A simple approach to use LLM to solve question answering over Text, Tables and Images using in-context learning.
There are a total of four modules: a question classifier, an image retriever, a text retriever, and a question-answering module.
The question-answering module utilizes the results from the question classifier and the content retrieved from the given text and images by the image and text retrievers. It then employs a large language model to provide answers to the questions through in-context learning.
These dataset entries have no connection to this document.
(** C36: the two configurations of the camera.  Both calls end and send exactly a
    software reset followed by their table.  In every mode of ov5640.h the RGB
    configuration sets the sensor's output to OV5640_MAXX x OV5640_MAXY, the
    size the image buffer is declared with; the JPEG configuration sets 2592 x
    1944.  The JPEG configuration ends with the sensor out of software power
    down (register 0x3008 holds 0x02); the RGB configuration never leaves it
    (0x42). *)
Theorem camera_config_spec m w :
  (exists w', OV5640_TransmitConfig_RGB m w = Ok (tt, w') /\ quiet w w' /\
     sent (calls w') = sent (calls w) ++ map wire (rgb_writes m)) /\
  output_size (rgb_writes m) = Some (OV5640_MAXX m, OV5640_MAXY m) /\
  reg_value (rgb_writes m) 0x3008 = Some 0x42 /\
  (exists w', OV5640_TransmitConfig w = Ok (tt, w') /\ quiet w w' /\
     sent (calls w') = sent (calls w) ++ map wire jpeg_writes) /\
  output_size jpeg_writes = Some (2592, 1944) /\
  reg_value jpeg_writes 0x3008 = Some 0x02.
Proof.
  assert (forall (p : M unit) l, wp p (fun _ w' => quiet w w' /\
            sent (calls w') = sent (calls w) ++ map wire l) w ->
          exists w', p w = Ok (tt, w') /\ quiet w w' /\
            sent (calls w') = sent (calls w) ++ map wire l) as Run.
  { intros p l W. apply wp_ok in W as ([] & w' & R & W). eauto. }
  split; [|split; [|split; [|split; [|split]]]].
  - apply Run. apply wp_config. destruct m; vm_compute; reflexivity.
  - destruct m; vm_compute; reflexivity.
  - destruct m; vm_compute; reflexivity.
  - apply Run. apply wp_config. vm_compute; reflexivity.
  - vm_compute; reflexivity.
  - vm_compute; reflexivity.
Qed.

End Tables.

(** ** Detection of the camera *)

Section Available.
Context {ID : I2cDriver} {SM : StackMemory} {DP : DcmiPeriph}.
(** Uninitialised memory does not look like the chip id by accident, and a
    sensor that is there measures within its limits. *)
Hypothesis junk_is_no_id : forall h, rx (stack_bytes h 1) 0 <> 0x60.
Hypothesis sensors_nominal : forall a f, (a = 0x76 \/ a = 0x77) -> slave a = Some f ->
  f 0xD0 0%nat = 0x60 -> bme_ok f.

Lemma wp_collect_bme sensor a msg err w :
  bme280_address sensor = Some a -> (a = 0x76 \/ a = 0x77) ->
  wp (collect_bme sensor msg err)
     (fun v w' => v = bme_value a /\
        let e := if bme_present a then bme280_error w else u8 (Z.lor (bme280_error w) err) in
        sensing (set_bme280_error e w) w') w.
Proof.
  intros A Ha. unfold collect_bme. wp_norm. wp_use (wp_isAvailable sensor a w A).
  intros ok w1 [Q1 V]. unfold bme_value, bme_present.
  assert (forall m e, sensing (set_bme280_error e w)
            (set_bme280_error e (set_calls (chprintf m [] :: calls w1) w1))) as Off.
  { intros m e. destruct Q1. split; cbn; congruence. }
  assert (bme280_error w1 = bme280_error w) as B1 by apply Q1.
  destruct (slave a) as [f|] eqn:E.
  - subst ok. destruct (Z.eqb_spec (f 0xD0 0%nat) 0x60) as [Hid|].
    + specialize (sensors_nominal a f Ha E Hid) as K.
      wp_norm. wp_use (wp_Init sensor a f _ A E (ok_calib f K)). intros h w2 [Q2 ->]. wp_norm.
      wp_use (wp_getPressure a f 32 _ E K); [cbn; lia|]. intros p w3 [Q3 ->]. wp_norm.
      wp_use (wp_getHumidity a f _ E K). intros u w4 [Q4 ->]. wp_norm.
      wp_use (wp_getTemperature _ f _); [exact E | reflexivity | apply (ok_calib f K) |].
      intros [t h] w5 [Q5 [= -> ->]]. wp_norm. split; [reflexivity|].
      assert (quiet w w5) as Q by (transitivity w1; [exact Q1|];
        transitivity w2; [exact Q2|]; transitivity w3; [exact Q3|]; now transitivity w4).
      destruct Q. split; cbn; congruence.
    + unfold say, or_bme280_error, extern. wp_norm. split; [reflexivity|].
      cbn [bme280_error set_calls]. rewrite B1. apply Off.
  - destruct V as [h ->]. destruct (Z.eqb_spec (rx (stack_bytes h 1) 0) 0x60) as [J|].
    + now apply junk_is_no_id in J.
    + unfold say, or_bme280_error, extern. wp_norm. split; [reflexivity|].
      cbn [bme280_error set_calls]. rewrite B1. apply Off.
Qed.

Lemma sensing_say msg args w : sensing w (set_calls (chprintf msg args :: calls w) w).
Proof. split; reflexivity. Qed.

Lemma wp_collect_ltr329 w :
  wp collect_ltr329 (fun v w' => v = ltr_value /\ sensing w w') w.
Proof.
  unfold collect_ltr329, ltr_value. wp_norm. wp_use wp_ltr329_isAvailable.
  intros ok w1 (Q1 & V & _). apply ltr_sensing in Q1.
  assert (ok = false -> wp (say "COLL > LTR329 not operational\r\n" ;; ret (0, 0))
            (fun v w' => v = (0, 0) /\ sensing w w') w1) as Off.
  { intros _. unfold say, extern. wp_norm. split; [reflexivity|].
    transitivity w1; [exact Q1 | apply sensing_say]. }
  destruct (slave LTR329_ADDR) as [f|] eqn:E; [|subst ok; now apply Off].
  subst ok. destruct (f LTR329_MANUFAC_ID 0%nat =? 5); [|now apply Off].
  wp_norm. wp_use wp_ltr329_init. intros _ w2 Q2. apply quiet_sensing in Q2. wp_norm.
  wp_use (wp_channel LTR329_DATA_CH0_LOW). rewrite E. intros c0 w3 (Q3 & C0 & _). wp_norm.
  wp_use (wp_channel LTR329_DATA_CH1_LOW). rewrite E. intros c1 w4 (Q4 & C1 & _). wp_norm.
  apply ltr_sensing in Q3, Q4. rewrite C0, C1. split; [reflexivity|].
  transitivity w1; [exact Q1|]. transitivity w2; [exact Q2|]. now transitivity w3.
Qed.

Lemma wp_collect_tmp100 n src w :
  wp (collect_tmp100 n src) (fun v w' => v = tmp_value n src /\ sensing w w') w.
Proof.
  unfold collect_tmp100, tmp_value. wp_norm. wp_use wp_tmp100_isAvailable.
  intros ok w1 (Q1 & ->). apply quiet_sensing in Q1.
  destruct (slave (tmp100_address n)) as [g|].
  - wp_norm. wp_use wp_tmp100_init. intros _ w2 Q2. apply quiet_sensing in Q2.
    wp_use wp_get_temperature. intros t w3 (Q3 & ->). apply quiet_sensing in Q3.
    split; [reflexivity|]. transitivity w1; [exact Q1|]. now transitivity w2.
  - unfold extern. wp_norm. split; [reflexivity|].
    transitivity w1; [exact Q1 | apply sensing_say].
Qed.

Lemma wp_collect_mpu9250 w :
  wp collect_mpu9250 (fun v w' => v = mpu_value /\ sensing w w') w.
Proof.
  unfold collect_mpu9250, mpu_value, mpu9250_init. wp_norm. wp_use wp_mpu9250_isAvailable.
  intros ok w1 (Q1 & V & _). apply mpu_sensing in Q1.
  assert (ok = false -> wp (say "COLL > MPU9250 not operational\r\n" ;; ret (0, 0, 0))
            (fun v w' => v = (0, 0, 0) /\ sensing w w') w1) as Off.
  { intros _. unfold say, extern. wp_norm. split; [reflexivity|].
    transitivity w1; [exact Q1 | apply sensing_say]. }
  destruct (slave MPU9250_ADDR) as [f|] eqn:E; [|subst ok; now apply Off].
  subst ok. destruct (f MPU9250_WHO_AM_I 0%nat =? 0x71); [|now apply Off].
  wp_norm. wp_use (wp_axis MPU9250_ACCEL_XOUT_H). rewrite E. intros x w2 (Q2 & -> & _). wp_norm.
  wp_use (wp_axis MPU9250_ACCEL_YOUT_H). rewrite E. intros y w3 (Q3 & -> & _). wp_norm.
  wp_use (wp_axis MPU9250_ACCEL_ZOUT_H). rewrite E. intros z w4 (Q4 & -> & _). wp_norm.
  apply mpu_sensing in Q2, Q3, Q4. split; [reflexivity|].
  transitivity w1; [exact Q1|]. transitivity w2; [exact Q2|]. now transitivity w3.
Qed.

(** The status bits of the missing sensors. *)
Definition missing_bme : Z :=
  (if bme_present 0x77 then 0 else 0x1) + (if bme_present 0x76 then 0 else 0x10).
Make sure to modify the dataset location in each module's dataset.py
file.
Download the model weights of deberta-large
from huggingface and put them in ptm/deberta-large
.
PYTHONPATH=$PYTHONPATH:$(pwd) python ./classifier_module/train.py \
--batch-size 4 \
--lr 8e-7 \
--test \
--epoch 5
CUDA_VISIBLE_DEVICES=0,1 PYTHONPATH=$PYTHONPATH:$(pwd) python ./retriever_module/train.py \
--n-gpu 2 \
--log-file train_image.log \
--image_or_text image \
--lr 5e-6 \
--test \
--epoch 20
CUDA_VISIBLE_DEVICES=0,1 PYTHONPATH=$PYTHONPATH:$(pwd) python ./retriever_module/train.py \
--n-gpu 2 \
--test \
--lr 6e-6 \
--image_or_text text \
--epoch 5
oracle settings(oracle-classifier + oracle-retriever):
PYTHONPATH=$PYTHONPATH:$(pwd) python ./run.py --dataset mmqa \
--dataset_split validation \
--prompt_file templates/prompt.json \
--n_parallel_prompts 1 \
--n_processes 1 \
--temperature 0.4 \
--engine "text-davinci-003" \
--max_api_total_tokens 4200 \
--oracle-classifier \
--oracle-retriever \
--retriever dpmlb
non-oracle settings(using trained classifier and retriever)
PYTHONPATH=$PYTHONPATH:$(pwd) python ./run.py --dataset mmqa \
--dataset_split validation \
--prompt_file templates/prompt.json \
--n_parallel_prompts 1 \
--n_processes 1 \
--temperature 0.4 \
--engine "text-davinci-003" \
--max_api_total_tokens 4200 \
--retriever dpmlb